In the NK News article excerpted further above the American writer implicitly attributes to Moon a fear of “all-out confrontation at any time.” Yes, but between which states? It was traditionally the rightists who warned against the threat of another civil war, and the nationalist left which — refusing for decades to acknowledge who started the first one — dismissed all such talk as scaremongering. Moon, it will be remembered, was among those who refused to accept even the North’s responsibility for the Cheonan sinking in 2010.

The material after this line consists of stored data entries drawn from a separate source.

(* ===== verification/Wait.v ===== *)
(** Exiting children and changes of size (kernel/proc.c): what [kwait] and [growproc] do to the process table of Fork. *)

From stdpp Require Import prelude gmap strings.
From Stdlib Require Import ZArith Lia.
From S2P Require Import Prelude Bytes Params State Spinlock CString Sched Kalloc Vm PageTable User Uvm Log Fs File Proc Space Fork.

Local Open Scope Z_scope.
Local Open Scope kernel_scope.

Section wait.
Context {F : Fuel} {L : Linker} {LOk : LinkerOk L}.

(** ** One process among the others *)

Lemma spaces_split s ps A i x : spaces_ok s ps A -> A !! i = Some x -> with_new s ps (delete i A) x.
Proof.
  intros H Hi. split; [by apply spaces_delete|by eapply ss_ok|]. intros j y q [Hne Hj]%lookup_delete_Some Hy Hq.
  by apply Hne, (ss_apart _ _ _ H i j x y q).
Qed.

Lemma accounted_split m ps A i y x : A !! i = Some y ->
  accounted m ps A x <-> (x ∈ ps \/ has m y x) \/ exists j z, delete i A !! j = Some z /\ has m z x.
Proof.
  intros Hi. unfold accounted. split.
  - intros [?|(j & z & Hj & Hz)]; [by left; left|]. destruct (decide (j = i)) as [-> |Hne]; [left; right; congruence|].
    right. exists j, z. by rewrite lookup_delete_ne.
  - intros [[?|?]|(j & z & [_ Hj]%lookup_delete_Some & Hz)]; [by left|right; by exists i, y|right; by exists j, z].
Qed.

(** The pages that have an owner, when the space of one process changes and the others keep theirs. *)
Lemma accounted_change m ps A i y m' ps' y' : A !! i = Some y -> kept (delete i A) m m' ->
  (forall q, q ∈ ps' \/ has m' y' q <-> q ∈ ps \/ has m y q) -> forall x, accounted m' ps' (<[i := y']> A) x <-> accounted m ps A x.
Proof.
  intros Hi K Hf x. rewrite (accounted_split m ps A i y) by done. rewrite (accounted_split m' ps' _ i y') by apply lookup_insert_eq.
  rewrite Hf, delete_insert_eq. f_equiv. split; intros (j & z & Hj & Hz); exists j, z; (split; [done|]).
  - by rewrite <- (kept_has (delete i A) m m').
  - by rewrite (kept_has (delete i A) m m').
Qed.

(** ** A step in the address space of a process *)

(** Process [i] changes its memory, and perhaps its size. *)
Lemma ptable_step s ps A i p tf t s' ps' t' sz : ptable_ok s ps A -> procs s !! i = Some p -> A !! i = Some (tf, t) ->
  ustep s ps t s' ps' t' -> 0 <= sz <= TRAPFRAME -> unmapped (mem s') t' (PGROUNDUP sz) TRAPFRAME ->
  let s1 := s' <| procs := <[i := p <| p_sz := sz |>]> (procs s) |> in
  ptable_ok s1 ps' (<[i := (tf, t')]> A) /\ (forall x, accounted (mem s1) ps' (<[i := (tf, t')]> A) x <-> accounted (mem s) ps A x) /\
  kept (delete i A) (mem s) (mem s1).
Proof.
  intros H Hp HA U Hsz Hun s1. destruct (ustep_with_new _ _ _ _ _ _ _ _ (spaces_split _ _ _ _ _ (pk_spaces _ _ _ H) HA) U) as (W & K & Hf).
  split; [|split; [by eapply accounted_change|done]]. pose proof (with_new_insert _ _ _ i _ W) as HS. rewrite insert_delete_eq in HS.
  destruct (pk_some _ _ _ _ _ _ H Hp HA) as (H1 & H2 & _). cbn [fst snd] in *.
  assert (Ef : ftable s1 = ftable s) by (unfold s1; rs; rewrite (us_only _ _ _ _ _ _ U); by rs).
  pose proof (pk_entry _ _ _ H i p Hp) as He. rewrite HA in He.
  eapply ptable_update; [exact H|exact Hp|done| |intros j Hne; by rewrite lookup_insert_ne|exact K| |by rewrite Ef|].
  - eapply spaces_mem; [exact HS|done|done|]. apply HS.
  - rewrite lookup_insert_eq, Ef. split; [|split; [by intros Hu; apply He in Hu|done]|apply He|apply He|apply He].
    cbn [fst snd]. rewrite (us_root _ _ _ _ _ _ U). split_and!; try done; apply Hsz.
  - intros f fl. rewrite Ef. intros Hfl. exists fl. split; [done|]. change (p_ofile (p <| p_sz := sz |>)) with (p_ofile p). lia.
Qed.

Lemma ptable_step_same s ps A i p tf t s' ps' t' : ptable_ok s ps A -> procs s !! i = Some p -> A !! i = Some (tf, t) ->
  ustep s ps t s' ps' t' -> unmapped (mem s') t' (PGROUNDUP (p_sz p)) TRAPFRAME ->
  ptable_ok s' ps' (<[i := (tf, t')]> A) /\ (forall x, accounted (mem s') ps' (<[i := (tf, t')]> A) x <-> accounted (mem s) ps A x) /\
  kept (delete i A) (mem s) (mem s').
Proof.
  intros H Hp HA U Hun. destruct (pk_some _ _ _ _ _ _ H Hp HA) as (_ & _ & Hsz & _).
  pose proof (ptable_step s ps A i p tf t s' ps' t' (p_sz p) H Hp HA U Hsz Hun) as S. cbn zeta in S.
  replace (p <| p_sz := p_sz p |>) with p in S by (by destruct p). rewrite list_insert_id in S by done.
  assert (El : procs s' = procs s) by (rewrite (us_only _ _ _ _ _ _ U); by rs).
  by replace (s' <| procs := procs s |>) with s' in S by (rewrite <- El; st_eq s').
Qed.

(** ** A process that has exited is given up *)

Lemma ptable_reap s ps A j q x s' ps' q' : ptable_ok s ps A -> procs s !! j = Some q -> A !! j = Some x -> p_state q = ZOMBIE -> idle_of q q' ->
  proc_only s j q' s' -> mchange s ps (has (mem s) x) s' ps' -> (forall r, r ∈ ps' <-> r ∈ ps \/ has (mem s) x r) ->
  ptable_ok s' ps' (delete j A) /\ (forall r, accounted (mem s') ps' (delete j A) r <-> accounted (mem s) ps A r) /\ kept (delete j A) (mem s) (mem s').
Proof.
  intros H Hq HA Hz (Hu & H1 & H2 & H3 & H4) O C Hf. pose proof (spaces_split _ _ _ _ _ (pk_spaces _ _ _ H) HA) as W.
  assert (K : kept (delete j A) (mem s) (mem s')) by (eapply change_kept; [exact C|apply W|apply W]).
  assert (Ef : ftable s' = ftable s) by (rewrite O; by rs). pose proof (pk_entry _ _ _ H j q Hq) as He. split; [|split; [|done]].
  - eapply ptable_update; [exact H|exact Hq|rewrite O; by rs|eapply change_spaces; [exact C|apply W|apply W]|intros k Hne; by rewrite lookup_delete_ne|exact K| |by rewrite Ef|].
    + rewrite lookup_delete_eq, Ef. split; [done|done|rewrite H4; intros _; apply He; by right|rewrite H4; apply He|rewrite H4; apply He].
    + intros f fl. rewrite Ef, H4. intros Hfl. exists fl. split; [done|lia].
  - intros r. rewrite (accounted_split (mem s) ps A j x) by done. unfold accounted. rewrite Hf. f_equiv.
    split; intros (k & z & Hk & Hz'); exists k, z; [rewrite <- (kept_has (delete j A) (mem s) (mem s'))|rewrite (kept_has (delete j A) (mem s) (mem s'))]; done.
Qed.
(* ===== verification/Exec.v ===== *)
(** kernel/exec.c: loading a program into a new address space. *)

From stdpp Require Import prelude gmap strings.
From Stdlib Require Import ZArith Lia Ascii.
From S2P Require Import Prelude Bytes Params State Spinlock CString Sched Kalloc Vm Log Copy Fs Proc.

Local Open Scope Z_scope.
Local Open Scope kernel_scope.

(** ** kernel/elf.h *)

Definition ELFHDR_SIZE : Z := 64.
Definition PROGHDR_SIZE : Z := 56.

Record elfhdr := mkElfhdr { e_magic : Z; e_entry : Z; e_phoff : Z; e_phnum : Z }.
Record proghdr := mkProghdr {
  ph_type : Z; ph_flags : Z; ph_off : Z; ph_vaddr : Z; ph_filesz : Z; ph_memsz : Z
}.

Definition field (off n : nat) (data : list Z) : Z := le_decode (slice off n data).

Definition get_elfhdr (d : list Z) : elfhdr :=
  mkElfhdr (field 0 4 d) (field 24 8 d) (field 32 8 d) (field 56 2 d).
Definition get_proghdr (d : list Z) : proghdr :=
  mkProghdr (field 0 4 d) (field 4 4 d) (field 8 8 d) (field 16 8 d) (field 32 8 d) (field 40 8 d).

Definition flags2perm (flags : Z) : Z :=
  let perm := if has_flag flags 0x1 then PTE_X else 0 in
  if has_flag flags 0x2 then Z.lor perm PTE_W else perm.

(** An argument string of [kexec]: in a page, or a constant of the kernel. *)
Inductive kstr := Str_page (pa : Z) | Str_const (s : list Z).

(** The characters of a string in memory before its NUL. *)
Fixpoint read_str (fuel : nat) (a : Z) : K (list Z) :=
  match fuel with
  | O => no_fuel
  | S n =>
      c <- load a 1 ;;
      if hd 0 c =? 0 then ret [] else rest <- read_str n (a + 1) ;; ret (hd 0 c :: rest)
  end.

Definition kstr_chars (x : kstr) : K (list Z) :=
  match x with
  | Str_page pa => read_str (Z.to_nat PGSIZE) pa
  | Str_const s => ret (cstring s)
  end.

(** [for (last = s = path; *s; s++) if ( *s == '/') last = s + 1;] *)
Fixpoint last_elem (s last : list Z) : list Z :=
  match s with
  | [] => last
  | c :: s' => if c =? 0 then last else last_elem s' (if c =? ch "/" then s' else last)
  end.

Section exec.
Context {F : Fuel} {L : Linker}.

Fixpoint loadseg_loop (fuel : nat) (pagetable va : Z) (ip : nat) (offset sz i : Z) : K Z :=
  if i <? sz then
    match fuel with
    | O => no_fuel
    | S fuel' =>
        pa <- walkaddr pagetable (u64 (va + i)) ;;
        panic_if (pa =? 0) "loadseg: address should exist" ;;
        let n := if sz - i <? PGSIZE then sz - i else PGSIZE in
        r <- readi ip (D_phys pa) (u32 (offset + i)) n ;;
        if negb (fst r =? n) then ret (-1)
        else loadseg_loop fuel' pagetable va ip offset sz (u32 (i + PGSIZE))
    end
  else ret 0.

Definition loadseg (pagetable va : Z) (ip : nat) (offset sz : Z) : K Z :=
  loadseg_loop (Z.to_nat (sz / PGSIZE + 1)) pagetable va ip offset sz 0.

(** The loop over the program headers: whether it reached its end, and [sz]. *)
Fixpoint load_segments (left : nat) (pagetable : Z) (ip : nat) (off sz : Z) : K (bool * Z) :=
  match left with
  | O => ret (true, sz)
  | S left' =>
      r <- readi ip D_local (u32 off) PROGHDR_SIZE ;;
      if negb (fst r =? PROGHDR_SIZE) then ret (false, sz)
      else
        let ph := get_proghdr (snd r) in
        let next := s32 (off + PROGHDR_SIZE) in
        if negb (ph_type ph =? ELF_PROG_LOAD) then load_segments left' pagetable ip next sz
        else if ph_memsz ph <? ph_filesz ph then ret (false, sz)
        else if u64 (ph_vaddr ph + ph_memsz ph) <? ph_vaddr ph then ret (false, sz)
        else if negb (ph_vaddr ph mod PGSIZE =? 0) then ret (false, sz)
        else
          sz1 <- uvmalloc pagetable sz (u64 (ph_vaddr ph + ph_memsz ph)) (flags2perm (ph_flags ph)) ;;
          if sz1 =? 0 then ret (false, sz)
          else
            r <- loadseg pagetable (ph_vaddr ph) ip (u32 (ph_off ph)) (u32 (ph_filesz ph)) ;;
            if r <? 0 then ret (false, sz1) else load_segments left' pagetable ip next sz1
  end.

(** The loop that copies the argument strings: the addresses and [sp], or [None]
    for [goto bad]. *)
Fixpoint push_args (pagetable sz stackbase sp : Z) (argv : list kstr) : K (option (list Z * Z)) :=
  match argv with
  | [] => ret (Some ([], sp))
  | x :: argv' =>
      s <- kstr_chars x ;;
      let sp := u64 (sp - (Z.of_nat (length s) + 1)) in
      let sp := sp - sp mod 16 in
      if sp <? stackbase then ret None
      else
        r <- copyout pagetable sz sp (s ++ [0]) ;;
        if r <? 0 then ret None
        else
          rest <- push_args pagetable sz stackbase sp argv' ;;
          ret (match rest with Some (us, sp') => Some (sp :: us, sp') | None => None end)
  end.

(** The stack of the new program: [argc], [sp] and the new size. *)
Definition build_stack (pagetable sz : Z) (argv : list kstr) : K (option (Z * Z) * Z) :=
  let sz := PGROUNDUP sz in
  sz1 <- uvmalloc pagetable sz (u64 (sz + (USERSTACK + 1) * PGSIZE)) PTE_W ;;
  if sz1 =? 0 then ret (None, sz)
  else
    uvmclear pagetable (u64 (sz1 - (USERSTACK + 1) * PGSIZE)) ;;
    let stackbase := u64 (sz1 - USERSTACK * PGSIZE) in
    r <- push_args pagetable sz1 stackbase sz1 argv ;;
    match r with
    | None => ret (None, sz1)
    | Some (us, sp) =>
        let argc := Z.of_nat (length us) in
        let sp := u64 (sp - (argc + 1) * 8) in
        let sp := sp - sp mod 16 in
        if sp <? stackbase then ret (None, sz1)
        else
          r <- copyout pagetable sz1 sp (concat (map (le_encode 8) (us ++ [0]))) ;;
          if r <? 0 then ret (None, sz1) else ret (Some (argc, sp), sz1)
    end.

(** [bad:] with the inode still open, or not. *)
Definition kexec_bad (pagetable sz : Z) (ip : option nat) : K Z :=
  when (negb (pagetable =? 0)) (proc_freepagetable pagetable sz) ;;
  (match ip with Some i => iunlockput i ;; end_op | None => ret tt end) ;;
  ret (-1).

(** Replace the image of process [p]. *)
Definition kexec_commit (p : nat) (path : list Z) (pagetable sz entry sp oldsz : Z) : K unit :=
  tf_set p TF_a1 sp ;;
  pr <- getproc p ;;
  updproc p (fun q => q <| p_name ::= blit 0 (safestrcpy (last_elem path path) 16) |>
                        <| p_pagetable := pagetable |> <| p_sz := sz |>) ;;
  tf_set p TF_epc entry ;;
  tf_set p TF_sp sp ;;
  proc_freepagetable (p_pagetable pr) oldsz.

Definition kexec (path : list Z) (argv : list kstr) : K Z :=
  p <- curproc ;;
  begin_op ;;
  o <- namei path ;;
  match o with
  | None => end_op ;; ret (-1)
  | Some ip =>
      ilock ip ;;
      r <- readi ip D_local 0 ELFHDR_SIZE ;;
      let elf := get_elfhdr (snd r) in
      if negb (fst r =? ELFHDR_SIZE) then kexec_bad 0 0 (Some ip)
      else if negb (e_magic elf =? ELF_MAGIC) then kexec_bad 0 0 (Some ip)
      else
        pagetable <- proc_pagetable p ;;
        if pagetable =? 0 then kexec_bad 0 0 (Some ip)
        else
          r <- load_segments (Z.to_nat (e_phnum elf)) pagetable ip (s32 (e_phoff elf)) 0 ;;
          if negb (fst r) then kexec_bad pagetable (snd r) (Some ip)
          else
            iunlockput ip ;;
            end_op ;;
            pr <- getproc p ;;
            let oldsz := p_sz pr in
            r <- build_stack pagetable (snd r) argv ;;
            match fst r with
            | None => kexec_bad pagetable (snd r) None
            | Some (argc, sp) =>
                kexec_commit p path pagetable (snd r) (e_entry elf) sp oldsz ;;
                ret (s32 argc)
            end
  end.

End exec.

He had to change that particular tune to get elected, but there’s no reason to believe he now perceives a real and present threat to the South. His almost comically serene declaration in 2017 that no military action can take place on the peninsula without his consent shows that the prospect of North Korean aggression is outside his field of vision; it’s an American strike on the North that he and his camp are determined to prevent. As I’ve written here already, Moon’s brain trust makes plain that a central goal of the envisioned “peace system” (the official euphemism for confederation and economic union) is to guarantee the North’s security from American attack — before it gives up its nuclear weapons.
Confederation may seal a lasting peace, but it may have the opposite effect, as the cautionary example of Yemen’s transition to unification suggests. In any case we are not dealing here with a principled, absolute peace-mindedness. Moon seems keen on pounding the racial tom-tom, rehearsing the defense of Dokdo (that kind of military exercise is always all right), and letting close associates dispense belligerent anti-Japanese rhetoric at times of tension — like Cho Kuk’s invocation of the “Bamboo-Spear Song” in August 2019. I repeat: What actuates Moon Jae-in’s preoccupation with the North is Korean nationalism and not humanitarianism or pacifism, let alone exceptional niceness. Judging from Joe Biden’s pledge of support for the Panmunjom Declaration of 2018, in which Moon and Kim Jong Un renewed the commitment to confederation signed in 2000, foreign journalists aren’t the only ones who fail to understand this.